- AIM OF THE EXERCISE: Nothing but the lines from the one with "path_mnt => Some 500" through the final line of the entries below should be written out, each exactly as given.

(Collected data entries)
↓↓↓

(* ===== verification/Samples.v ===== *)
(** * Concrete contexts

    One context and the states around it, on which the theorems with hypotheses
    are instantiated. *)

From stdpp Require Import base gmap list.
From S2P Require Import Prelude Types Maps.

(** Process 7, thread 9, processor 1; every helper call succeeds and the clock
    counts the calls. *)
Definition sample_env (args : nat → option Z) (accessor : core_field → Z → option Z)
    (lpm : list (Z * ToolNetData * Z) → Z → ToolNetData → option Z) : Env :=
  {| pid_tgid := 7 * 2 ^ 32 + 9; processor_id := 1; ktime := λ t, u64 (Z.of_nat t);
     update_ok := λ _, true; evicts := λ _ _, false; reserve_ok := λ _, true;
     user_mem := λ _, None; reg := λ _, None; arg := args; shim := accessor;
     mount_of := λ v, v - 32; kernel_mem := λ a, Some (if a =? 710 then 47 else 97);
     lpm_get := lpm |}.

Definition env0 : Env := sample_env (λ _, None) (λ _ _, None) (λ _ _ _, None).

Lemma sample_reliable args accessor lpm : reliable (sample_env args accessor lpm).
Proof. done. Qed.

(** A [struct file] at address 64, the file [/a], whose inode is 500 on device 1;
    as a [struct sockaddr] the address reads 10.0.0.1:443. *)
Definition inode_accessor (f : core_field) (p : Z) : option Z :=
  match f with
  | file_f_inode => if p =? 64 then Some 128 else None
  | inode_i_ino => if p =? 128 then Some 500 else None
  | inode_i_sb => if p =? 128 then Some 256 else None
  | super_block_s_dev => if p =? 256 then Some 1 else None
  | sockaddr_sa_family => Some 2
  | sockaddr_in_s_addr => Some 0x0100000a
  | sockaddr_in_sin_port => Some 0xbb01
  | _ => None
  end.

Definition file_accessor (f : core_field) (p : Z) : option Z :=
  match f with
  | file_f_path => Some 300
  | path_dentry => Some 400
  | path_mnt => Some 500
  | mount_mnt_parent => Some 468
  | vfsmount_mnt_root | dentry_d_parent => Some 410
  | dentry_d_name => Some (p + 200)
  | qstr_name => Some (p + 100)
  | qstr_hash_len => Some (2 ^ 32)
  | _ => inode_accessor f p
  end.

Definition env_file : Env :=
  sample_env (λ _, Some 64) file_accessor (λ _ _ _, Some PERM_DENY).
(** The same file on a kernel whose dentries cannot be read. *)
Definition env_nopath : Env :=
  sample_env (λ _, Some 64) inode_accessor (λ _ _ _, Some PERM_DENY).

Definition sample_config (mode : Z) : IronScopeConfig :=
  {| ic_mode := mode; ic_discover := 1; ic_unattributed_policy := UNATTRIBUTED_AUDIT_ONLY;
     ic_unknown_tool_policy := UNKNOWN_TOOL_ALLOW;
     ic_resolver_error_policy := RESOLVER_ERROR_DENY;
     ic_child_scope := CHILD_SCOPE_TOOL_ONLY; ic_default_tool_policy := DEFAULT_TOOL_ALLOW |}.

Definition sample_ctx (tool_id : Z) : ToolCtx :=
  {| tc_tool_id := tool_id; tc_generation := 0; tc_carrier_count := 1;
     tc_flags := TOOL_CTX_FLAG_RESOLVED; tc_started_ns := 0; tc_last_seen_ns := 0 |}.

(** Context 17 of tool 5 alone. *)
Definition state_ctx : State := set_tool_ctx {[ 17 := sample_ctx 5 ]} empty_state.

(** Process 7 is protected; thread 9 runs context 17 of tool 5, which may not open
    inode 500 of device 1. *)
Definition state_denied (mode : Z) : State :=
  set_ironscope_config {[ 0 := sample_config mode ]}
    (set_tool_fs_policy {[ {| fp_tool_id := 5; fp_dev := 1; fp_ino := 500 |} := PERM_DENY ]}
      (set_protected_tgids {[ 7 := 1 ]}
        (set_thread_active_ctx {[ 9 := 17 ]}
          (set_tool_ctx {[ 17 := sample_ctx 5 ]} empty_state)))).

↑↑↑

- RESPONSE AREA:
  | path_mnt => Some 500
  | mount_mnt_parent => Some 468
  | vfsmount_mnt_root | dentry_d_parent => Some 410
  | dentry_d_name => Some (p + 200)
  | qstr_name => Some (p + 100)
  | qstr_hash_len => Some (2 ^ 32)
  | _ => inode_accessor f p
  end.

Definition env_file : Env :=
  sample_env (λ _, Some 64) file_accessor (λ _ _ _, Some PERM_DENY).
(** The same file on a kernel whose dentries cannot be read. *)
Definition env_nopath : Env :=
  sample_env (λ _, Some 64) inode_accessor (λ _ _ _, Some PERM_DENY).

Definition sample_config (mode : Z) : IronScopeConfig :=
  {| ic_mode := mode; ic_discover := 1; ic_unattributed_policy := UNATTRIBUTED_AUDIT_ONLY;
     ic_unknown_tool_policy := UNKNOWN_TOOL_ALLOW;
     ic_resolver_error_policy := RESOLVER_ERROR_DENY;
     ic_child_scope := CHILD_SCOPE_TOOL_ONLY; ic_default_tool_policy := DEFAULT_TOOL_ALLOW |}.

Definition sample_ctx (tool_id : Z) : ToolCtx :=
  {| tc_tool_id := tool_id; tc_generation := 0; tc_carrier_count := 1;
     tc_flags := TOOL_CTX_FLAG_RESOLVED; tc_started_ns := 0; tc_last_seen_ns := 0 |}.

(** Context 17 of tool 5 alone. *)
Definition state_ctx : State := set_tool_ctx {[ 17 := sample_ctx 5 ]} empty_state.

(** Process 7 is protected; thread 9 runs context 17 of tool 5, which may not open
    inode 500 of device 1. *)
Definition state_denied (mode : Z) : State :=
  set_ironscope_config {[ 0 := sample_config mode ]}
    (set_tool_fs_policy {[ {| fp_tool_id := 5; fp_dev := 1; fp_ino := 500 |} := PERM_DENY ]}
      (set_protected_tgids {[ 7 := 1 ]}
        (set_thread_active_ctx {[ 9 := 17 ]}
          (set_tool_ctx {[ 17 := sample_ctx 5 ]} empty_state)))).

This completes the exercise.